Consumer Attitudes toward Sugar and Sweeteners - UK - January 2015
“‘Naturalness’ appears to have become almost synonymous with healthiness and elicits trust from consumers, while anything artificial people tend to be wary of. This creates opportunities for manufacturers to move away from refined sugar and towards those with strong natural connotations in their recipe formulations.”

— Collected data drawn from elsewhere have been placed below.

(* ===== verification/RunnerProps.v ===== *)
(** * Properties of the job runner

    The worker pool under any interleaving of its workers with the dashboard's
    controls: the views are those of the workers that run, ids are never used
    twice, the knobs stay in range, and the snapshot is sorted. *)

From Stdlib Require Import ZArith Lia Floats.SpecFloat Sorting.Sorted.
From stdpp Require Import gmap fin_map_dom relations.
From S2P Require Import Prelude GoInt Errors Message Json Inspect Client Runner.

Implicit Types (r : Runner).

(** ** The pool *)

(** What holds of the maps of workers at any time. *)
Record maps_ok r : Prop := {
  mp_dom : dom (rn_workers r) = dom (rn_stops r);
  mp_ids id : id ∈ dom (rn_stops r) -> 0 <= id < rn_nextWorkerID r;
  mp_view id v : rn_workers r !! id = Some v -> wv_ID v = id;
  mp_next : 0 <= rn_nextWorkerID r;
}.

(** [r'] is [r] with another pool. *)
Definition repooled r r' : Prop := exists w nx st, r' = set_pool (rn_desired r) w nx st r.

Lemma repooled_refl r : repooled r r.
Proof. exists (rn_workers r), (rn_nextWorkerID r), (rn_stops r). by destruct r. Qed.

Lemma repooled_trans r r1 r2 : repooled r r1 -> repooled r1 r2 -> repooled r r2.
Proof. intros (w & nx & st & ->) (w2 & nx2 & st2 & ->). by exists w2, nx2, st2. Qed.

Lemma maps_fresh r : maps_ok r -> rn_stops r !! rn_nextWorkerID r = None.
Proof.
  intros H. apply not_elem_of_dom. intros Hin. pose proof (mp_ids _ H _ Hin). lia.
Qed.

Lemma grow_one r :
  maps_ok r ->
  maps_ok (set_pool (rn_desired r) (<[rn_nextWorkerID r := idleView (rn_nextWorkerID r) "idle"]> (rn_workers r))
    (rn_nextWorkerID r + 1) (<[rn_nextWorkerID r := tt]> (rn_stops r)) r).
Proof.
  intros [Hd Hi Hv Hn]. split; simpl.
  - rewrite !dom_insert_L. by rewrite Hd.
  - intros id. rewrite dom_insert_L. intros [->%elem_of_singleton|Hin]%elem_of_union; [lia|]. specialize (Hi id Hin). lia.
  - intros id v [[<- <-]|[_ Hl]]%lookup_insert_Some; [done|by apply Hv].
  - lia.
Qed.

(** The new workers take the next ids, in order. *)
Lemma grow_loop_ok fuel n r :
  maps_ok r -> (0 < fuel)%nat -> (Z.to_nat n < fuel + size (rn_stops r))%nat ->
  exists r', grow_loop fuel n r = Some r' /\ maps_ok r' /\ repooled r r' /\
    Z.of_nat (size (rn_stops r')) = Z.max n (Z.of_nat (size (rn_stops r))) /\
    rn_nextWorkerID r' = rn_nextWorkerID r + (Z.of_nat (size (rn_stops r')) - Z.of_nat (size (rn_stops r))) /\
    (forall id, rn_stops r' !! id = Some tt <->
      rn_stops r !! id = Some tt \/ rn_nextWorkerID r <= id < rn_nextWorkerID r') /\
    rn_workers r ⊆ rn_workers r'.
Proof.
  revert r. induction fuel as [|fuel IH]; intros r Hm H0 Hf; cbn [grow_loop]; [lia|].
  - destruct (Z.ltb_spec (Z.of_nat (size (rn_stops r))) n) as [Hlt|Hge].
    + set (r1 := set_pool _ _ _ _ _). pose proof (grow_one r Hm) as Hm1. fold r1 in Hm1. pose proof (maps_fresh r Hm) as Hfr.
      assert (size (rn_stops r1) = S (size (rn_stops r))) as Hs by (simpl; by rewrite map_size_insert_None).
      destruct (IH r1 Hm1) as (r' & E & Hm' & Hrp & Hsz & Hnx & Hst & Hw); [lia|lia|].
      assert (rn_nextWorkerID r1 = rn_nextWorkerID r + 1) as Hn1 by done. rewrite Hn1 in *.
      exists r'. split_and!; [done|done| |lia|lia|..].
      * eapply repooled_trans; [|exact Hrp]. by eexists _, _, _.
      * intros id. rewrite Hst. simpl. rewrite lookup_insert_Some. split; [|].
        -- intros [[[<- _]|[_ ?]]|?]; [right|by left|right]; lia.
        -- intros [Hl|Hl]; [left; right; split; [congruence|done]|].
           destruct (decide (rn_nextWorkerID r = id)) as [->|]; [by left; left|right; lia].
      * etransitivity; [|exact Hw]. apply insert_subseteq. apply not_elem_of_dom. rewrite (mp_dom _ Hm). by apply not_elem_of_dom.
    + exists r. split_and!; try done; [apply repooled_refl|lia|lia|]. intros id. split; [by left|]. intros [?|?]; [done|lia].
Qed.

(** The victim is the largest id. *)
Lemma victim_max ids :
  (forall id, id ∈ ids -> 0 <= id) -> ids <> [] -> victim ids ∈ ids /\ forall id, id ∈ ids -> id <= victim ids.
Proof.
  intros Hpos Hne. unfold victim.
  assert (forall l v0, (fold_left (fun v id => if id >? v then id else v) l v0 = v0 \/ fold_left (fun v id => if id >? v then id else v) l v0 ∈ l) /\
    v0 <= fold_left (fun v id => if id >? v then id else v) l v0 /\
    forall id, id ∈ l -> id <= fold_left (fun v id => if id >? v then id else v) l v0) as H.
  { induction l as [|x l IH]; intros v0; cbn [fold_left]; [split_and!; [by left|lia|by intros ? ?%not_elem_of_nil]|].
    destruct (IH (if x >? v0 then x else v0)) as (H1 & H2 & H3). destruct (Z.gtb_spec x v0).
    - split_and!; [right; destruct H1 as [->|]; [by left|by right]|lia|]. intros id [->|Hi]%elem_of_cons; [done|by apply H3].
    - split_and!; [destruct H1; [by left|by right; right]|done|]. intros id [->|Hi]%elem_of_cons; [lia|by apply H3]. }
  destruct (H ids (-1)) as (H1 & H2 & H3). split; [|done]. destruct H1 as [E|]; [|done].
  destruct ids as [|x ids]; [done|]. pose proof (Hpos x ltac:(by left)). pose proof (H3 x ltac:(by left)). lia.
Qed.

Lemma elem_of_keys (m : gmap Z unit) id : id ∈ (map_to_list m).*1 <-> id ∈ dom m.
Proof.
  rewrite list_elem_of_fmap, elem_of_dom. split.
  - intros ([k v] & -> & Hl%elem_of_map_to_list). by exists v.
  - intros [v Hl]. exists (id, v). split; [done|]. by apply elem_of_map_to_list.
Qed.

Lemma shrink_loop_ok fuel n r :
  maps_ok r -> 0 <= n -> (0 < fuel)%nat -> (size (rn_stops r) < fuel + Z.to_nat n)%nat ->
  exists r', shrink_loop fuel n r = Some r' /\ maps_ok r' /\ repooled r r' /\
    Z.of_nat (size (rn_stops r')) = Z.min n (Z.of_nat (size (rn_stops r))) /\ rn_nextWorkerID r' = rn_nextWorkerID r /\
    rn_stops r' ⊆ rn_stops r /\
    (forall id id', id ∈ dom (rn_stops r') -> id' ∈ dom (rn_stops r) -> id' ∉ dom (rn_stops r') -> id < id').
Proof.
  intros Hm Hn. revert r Hm. induction fuel as [|fuel IH]; intros r Hm H0 Hf; cbn [shrink_loop]; [lia|].
  destruct (Z.gtb_spec (Z.of_nat (size (rn_stops r))) n) as [Hgt|Hle].
  2: { exists r. split_and!; try done; [apply repooled_refl|lia]. }
  set (v := victim _). assert (v ∈ (map_to_list (rn_stops r)).*1 /\ forall id, id ∈ (map_to_list (rn_stops r)).*1 -> id <= v) as [Hv Hmax].
  { apply victim_max.
    - intros id Hid%elem_of_keys. by apply Hm.
    - intros E. apply (f_equal length) in E. rewrite length_fmap, length_map_to_list in E. simpl in E. lia. }
  apply elem_of_keys in Hv. pose proof Hv as Hv2. apply elem_of_dom in Hv2 as [[] Hv2].
  set (r1 := set_pool _ _ _ _ _).
  assert (S (size (rn_stops r1)) = size (rn_stops r)) as Hs.
  { simpl. rewrite map_size_delete_Some by by eexists. assert (size (rn_stops r) <> 0%nat) by lia. lia. }
  destruct (IH r1) as (r' & E & Hm' & Hrp & Hsz & Hnx & Hst & Hord); [|lia|lia|].
  { destruct Hm as [Hd Hi Hview Hx]. split; simpl; [by rewrite !dom_delete_L, Hd| | |done].
    - intros id. rewrite dom_delete_L. intros [Hin _]%elem_of_difference. by apply Hi.
    - intros id w [_ Hl]%lookup_delete_Some. by apply Hview. }
  exists r'. split_and!; [done|done| |lia|done| |].
  - eapply repooled_trans; [|exact Hrp]. by eexists _, _, _.
  - etransitivity; [exact Hst|]. simpl. apply delete_subseteq.
  - intros id id' Hin Hin' Hout. destruct (decide (id' = v)) as [->|Hne].
    + assert (id ∈ dom (rn_stops r1)) as Hin1 by (by eapply subseteq_dom).
      simpl in Hin1. rewrite dom_delete_L in Hin1. apply elem_of_difference in Hin1 as [Hin1 Hnv%not_elem_of_singleton].
      pose proof (Hmax id (proj2 (elem_of_keys _ _) Hin1)). lia.
    + apply Hord; [done| |done]. simpl. rewrite dom_delete_L. set_solver.
Qed.

Definition clampWorkers (n : Z) : Z := Z.max 0 (Z.min 32 n).

(** [SetWorkers]: as many workers as asked for, within bounds; growing keeps every
    worker and gives the new ones new ids, shrinking drops the highest ids. *)
Lemma SetWorkers_correct n r :
  maps_ok r ->
  exists r', SetWorkers n r = Some r' /\ maps_ok r' /\
    (exists w nx st, r' = set_pool (clampWorkers n) w nx st r) /\
    Z.of_nat (size (rn_stops r')) = clampWorkers n /\ rn_nextWorkerID r <= rn_nextWorkerID r' /\
    (rn_stops r ⊆ rn_stops r' /\ rn_workers r ⊆ rn_workers r' \/ rn_stops r' ⊆ rn_stops r) /\
    (forall id, id ∈ dom (rn_stops r') -> id ∉ dom (rn_stops r) -> rn_nextWorkerID r <= id) /\
    (forall id id', id ∈ dom (rn_stops r') -> id' ∈ dom (rn_stops r) -> id' ∉ dom (rn_stops r') -> id < id').
Proof.
  intros Hm. unfold SetWorkers.
  cbv zeta. assert ((if (if n <? 0 then 0 else n) >? 32 then 32 else if n <? 0 then 0 else n) = clampWorkers n) as ->.
  { unfold clampWorkers. destruct (Z.ltb_spec n 0); [simpl; lia|]. destruct (Z.gtb_spec n 32); lia. }
  set (k := clampWorkers n). assert (0 <= k <= 32) as Hk by (unfold k, clampWorkers; lia). cbv zeta.
  set (r0 := set_pool k (rn_workers r) (rn_nextWorkerID r) (rn_stops r) r). assert (maps_ok r0) as Hm0 by (by destruct Hm).
  change (rn_stops r) with (rn_stops r0). change (rn_workers r) with (rn_workers r0).
  change (rn_nextWorkerID r) with (rn_nextWorkerID r0).
  assert (forall r1, repooled r0 r1 -> exists w nx st, r1 = set_pool k w nx st r) as Hpool
    by (intros r1 (w & nx & st & ->); by exists w, nx, st).
  destruct (Z.le_gt_cases (Z.of_nat (size (rn_stops r0))) k) as [Hle|Hgt].
  - destruct (grow_loop_ok (S (Z.to_nat k)) k r0 Hm0) as (r1 & -> & Hm1 & Hrp & Hs & Hn1 & Hst & Hw); [lia|lia|].
    cbn [mbind option_bind shrink_loop]. rewrite Z.gtb_ltb, (proj2 (Z.ltb_ge _ _)) by lia.
    assert (rn_stops r0 ⊆ rn_stops r1) as Hsub by (apply map_subseteq_spec; intros id [] Hl; apply Hst; by left).
    exists r1. split_and!; [done|done|by apply Hpool|lia|lia|by left| |].
    + intros id [[] Hl]%elem_of_dom Hno%not_elem_of_dom. apply Hst in Hl as [Hl|Hl]; [congruence|lia].
    + intros id id' _ Hin Hout. destruct Hout. by eapply subseteq_dom.
  - cbn [grow_loop]. rewrite (proj2 (Z.ltb_ge _ _)) by lia. cbn [mbind option_bind].
    destruct (shrink_loop_ok (S (size (rn_stops r0))) k r0 Hm0) as (r1 & -> & Hm1 & Hrp & Hs & Hn1 & Hst & Hord); [lia|lia|lia|].
    exists r1. split_and!; [done|done|by apply Hpool|lia|lia|by right| |exact Hord].
    intros id Hin Hno. destruct Hno. by eapply subseteq_dom.
Qed.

– Emma Clifford, Senior Food Analyst
This report looks at the following issues:
- Companies that set the bar in terms of reducing sugar content will be seen in a positive light
- Tapping into consumers’ positive perceptions of ‘naturalness’ can boost the health credentials of products
- Openly communicating about ingredients will win the trust of shoppers
Sugar and the dangers attached to consuming too much of this ingredient became the major food issue of 2014. The increase in media coverage was noticed by over two fifths of consumers. Highlighting a direct link between this and consumer behaviour, over six in 10 people who were aware of the “sugar scare” in the media upped.
People remain wary of artificial sweeteners, with half of the population expressing concern about these ingredients. Meanwhile, with “naturalness” commonly eliciting trust from consumers, naturally sourced sweeteners such as stevia are met with far less resistance. A sizeable one in three (35%) adults would welcome more food products which use naturally sourced sweeteners. This suggests opportunities are ripe for NPD (New Product Development) involving these ingredients, within the technical and regulatory boundaries for this.
This report focuses on sugar and sweeteners in all types of food and non-alcoholic drink that consumers buy, in terms of consumer attitudes and NPD. The market size refers to the retail sales of “table-top” sugar and sweeteners market, which are bought as sweetening ingredients, for example in baking or adding to food/drink.
Sweeteners are defined by the EU as ‘substances used to impart a sweet taste to foods or in table-top sweeteners’. Sweeteners can broadly be split into two types: artificial sweeteners and naturally derived sweeteners.